How to complete this task:
Every line from the top of the material through the line holding "Definition pricePatterns : list" should be copied exactly, and only those lines.

Records shown:

(** [parseFloat(s)] on an unsigned literal without exponent; [None] is [NaN]. *)
Definition parseFloat (s : string) : option Number :=
  let '(whole, count, rest) := readDigits s 0 0 in
  match count with
  | O => None
  | S _ =>
      match rest with
      | String "." frac =>
          let '(all, fcount, _) := readDigits frac whole 0 in
          Some (normalize fcount all fcount)
      | _ => Some (ofInt whole)
      end
  end.

(** [lo <= x && x <= hi] for integer bounds. *)
Definition within (lo hi : Z) (x : Number) : bool :=
  (lo * 10 ^ Z.of_nat (places x) <=? digits x) &&
  (digits x <=? hi * 10 ^ Z.of_nat (places x)).

Fixpoint padDigits (width : nat) (n : Z) (acc : string) : string :=
  match width with
  | O => acc
  | S width' => padDigits width' (n / 10) (String (digitChar (n mod 10)) acc)
  end.

(** [String(x)] *)
Definition showNumber (x : Number) : string :=
  let scale := 10 ^ Z.of_nat (places x) in
  match places x with
  | O => showZ (digits x)
  | S _ => showZ (digits x / scale) +:+ "." +:+ padDigits (places x) (digits x mod scale) ""
  end.

(** ** The patterns of the field parsers *)

Definition priceChar : regex := Chr (fun c => isDigit c || only "," c).
Definition dollar : regex := Chr (only "$").

(** [/\$[\d,]+/g], [/\$\s*[\d,]+/g], [/[\d,]+\s*\$/g] *)
Definition pricePatterns : list regex :=
  [ Seq dollar (Plus priceChar);
    Seq dollar (Seq (Star space) (Plus priceChar));
    Seq (Plus priceChar) (Seq (Star space) dollar) ].

(** A pattern with one capture group in front: [(group)rest]. *)
Definition grouped : Type := (regex * regex)%type.

Definition matchGroup (p : grouped) (s : string) : option string :=
  firstGroup (fst p) (snd p) s.

(** [/(\d+)\s*(?:bed|bedroom|br|bds)/i], [/(\d+)\s*bd/i], [/(\d+)\s*b(?:\s|$)/i] *)
Definition bedPatterns : list grouped :=
  [ (Plus digit, Seq (Star space) (AnyOf [Lit "bed"; Lit "bedroom"; Lit "br"; Lit "bds"]));
    (Plus digit, Seq (Star space) (Lit "bd"));
    (Plus digit, Seq (Star space) (Seq (Lit "b") (Alt space Eos))) ].

Definition decimalLiteral : regex :=
  Seq (Plus digit) (Opt (Seq (Chr (only ".")) (Plus digit))).

(** [/(\d+(?:\.\d+)?)\s*(?:bath|bathroom|ba)/i], [/(\d+(?:\.\d+)?)\s*ba/i] *)
Definition bathPatterns : list grouped :=
  [ (decimalLiteral, Seq (Star space) (AnyOf [Lit "bath"; Lit "bathroom"; Lit "ba"]));
    (decimalLiteral, Seq (Star space) (Lit "ba")) ].

Definition groupedNumber : regex :=
  Seq (Between 1 3 digit) (Star (Seq (Chr (only ",")) (Exactly 3 digit))).

(** The group [\d{1,3}] followed by any number of [,\d{3}], then
    [\s*(?:sq\.?\s*ft|sqft|square\s*feet)] in the first pattern and [\s*sf]
    in the second, both with the [i] flag. *)
Definition sqftPatterns : list grouped :=
  [ (groupedNumber,
     Seq (Star space)
       (AnyOf [ Seq (Lit "sq") (Seq (Opt (Chr (only "."))) (Seq (Star space) (Lit "ft")));
                Lit "sqft";
                Seq (Lit "square") (Seq (Star space) (Lit "feet")) ]));
    (groupedNumber, Seq (Star space) (Lit "sf")) ].

Definition isAlpha (c : ascii) : bool :=
  isUpper c || ((97 <=? code c) && (code c <=? 122)).

(** [[A-Za-z\s]] *)
Definition alphaSpace : regex := Chr (fun c => isAlpha c || isSpace c).

Definition streetSuffix : regex :=
  AnyOf (map Lit
    [ "Street"; "St"; "Avenue"; "Ave"; "Road"; "Rd"; "Drive"; "Dr"; "Lane"; "Ln";
      "Boulevard"; "Blvd"; "Circle"; "Cir"; "Court"; "Ct"; "Place"; "Pl"; "Way" ]).
(** * A shallow embedding of the PyLUSOL wrapper class [LUSOL] (pylusol/lusol.py)

    The class allocates numpy buffers, copies a COO matrix into them
    (1-based), and hands the buffers to the native LUSOL routines
    [clu1fac], [clu6sol], [clu6mul] and [clu8rpc] through ctypes pointers.
    The native routines are outside the Python layer: they appear here as
    arbitrary functions (Section variables) from their arguments to the new
    contents of the buffers they were given, plus their scalar outputs.
    A ctypes pointer write cannot resize a numpy array, which is what
    [ptr_write] models.  float64 values are Rocq's primitive binary64 floats;
    numpy int64 values and Python ints are [Z]. *)

From Stdlib Require Import ZArith Lia Floats.
From stdpp Require Import base list.
From Stdlib Require String.
Import String.StringSyntax.

Set Warnings "-inexact-float".

Module LUSOL.

Local Open Scope Z_scope.

(** ** Python values *)

(** The exceptions the wrapper can raise. *)
Inductive exc :=
| ValueError
| RuntimeError (inform : Z)
| IndexError.

Inductive result (A : Type) :=
| Ok (x : A)
| Raise (e : exc).
Arguments Ok {A} x.
Arguments Raise {A} e.

Definition rbind {A B} (c : result A) (k : A -> result B) : result B :=
  match c with
  | Ok x => k x
  | Raise e => Raise e
  end.

Notation "'let!' x ':=' c 'in' k" := (rbind c (fun x => k))
  (at level 200, x pattern, c at level 100, k at level 200).

(** Python sequence indexing, negative indices counting from the end. *)
Definition py_index (len : nat) (i : Z) : option nat :=
  if (0 <=? i)%Z then
    (if (i <? Z.of_nat len)%Z then Some (Z.to_nat i) else None)
  else if (- Z.of_nat len <=? i)%Z then Some (Z.to_nat (Z.of_nat len + i))
  else None.

(** [l[i]] *)
Definition getitem {X} (l : list X) (i : Z) : result X :=
  match py_index (length l) i with
  | Some k => match l !! k with Some x => Ok x | None => Raise IndexError end
  | None => Raise IndexError
  end.

(** [l[i] = x] on a numpy array: in place, never extends the array. *)
Definition setitem {X} (l : list X) (i : Z) (x : X) : result (list X) :=
  match py_index (length l) i with
  | Some k => Ok (<[k := x]> l)
  | None => Raise IndexError
  end.

(** [np.zeros(k)] *)
Definition zeros {X} (z : X) (k : Z) : list X := repeat z (Z.to_nat k).

(** [range(k)] *)
Definition py_range (k : Z) : list Z := map Z.of_nat (seq 0%nat (Z.to_nat k)).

Answer area:
(** [parseFloat(s)] on an unsigned literal without exponent; [None] is [NaN]. *)
Definition parseFloat (s : string) : option Number :=
  let '(whole, count, rest) := readDigits s 0 0 in
  match count with
  | O => None
  | S _ =>
      match rest with
      | String "." frac =>
          let '(all, fcount, _) := readDigits frac whole 0 in
          Some (normalize fcount all fcount)
      | _ => Some (ofInt whole)
      end
  end.

(** [lo <= x && x <= hi] for integer bounds. *)
Definition within (lo hi : Z) (x : Number) : bool :=
  (lo * 10 ^ Z.of_nat (places x) <=? digits x) &&
  (digits x <=? hi * 10 ^ Z.of_nat (places x)).

Fixpoint padDigits (width : nat) (n : Z) (acc : string) : string :=
  match width with
  | O => acc
  | S width' => padDigits width' (n / 10) (String (digitChar (n mod 10)) acc)
  end.

(** [String(x)] *)
Definition showNumber (x : Number) : string :=
  let scale := 10 ^ Z.of_nat (places x) in
  match places x with
  | O => showZ (digits x)
  | S _ => showZ (digits x / scale) +:+ "." +:+ padDigits (places x) (digits x mod scale) ""
  end.

(** ** The patterns of the field parsers *)

Definition priceChar : regex := Chr (fun c => isDigit c || only "," c).
Definition dollar : regex := Chr (only "$").

(** [/\$[\d,]+/g], [/\$\s*[\d,]+/g], [/[\d,]+\s*\$/g] *)
Definition pricePatterns : list regex :=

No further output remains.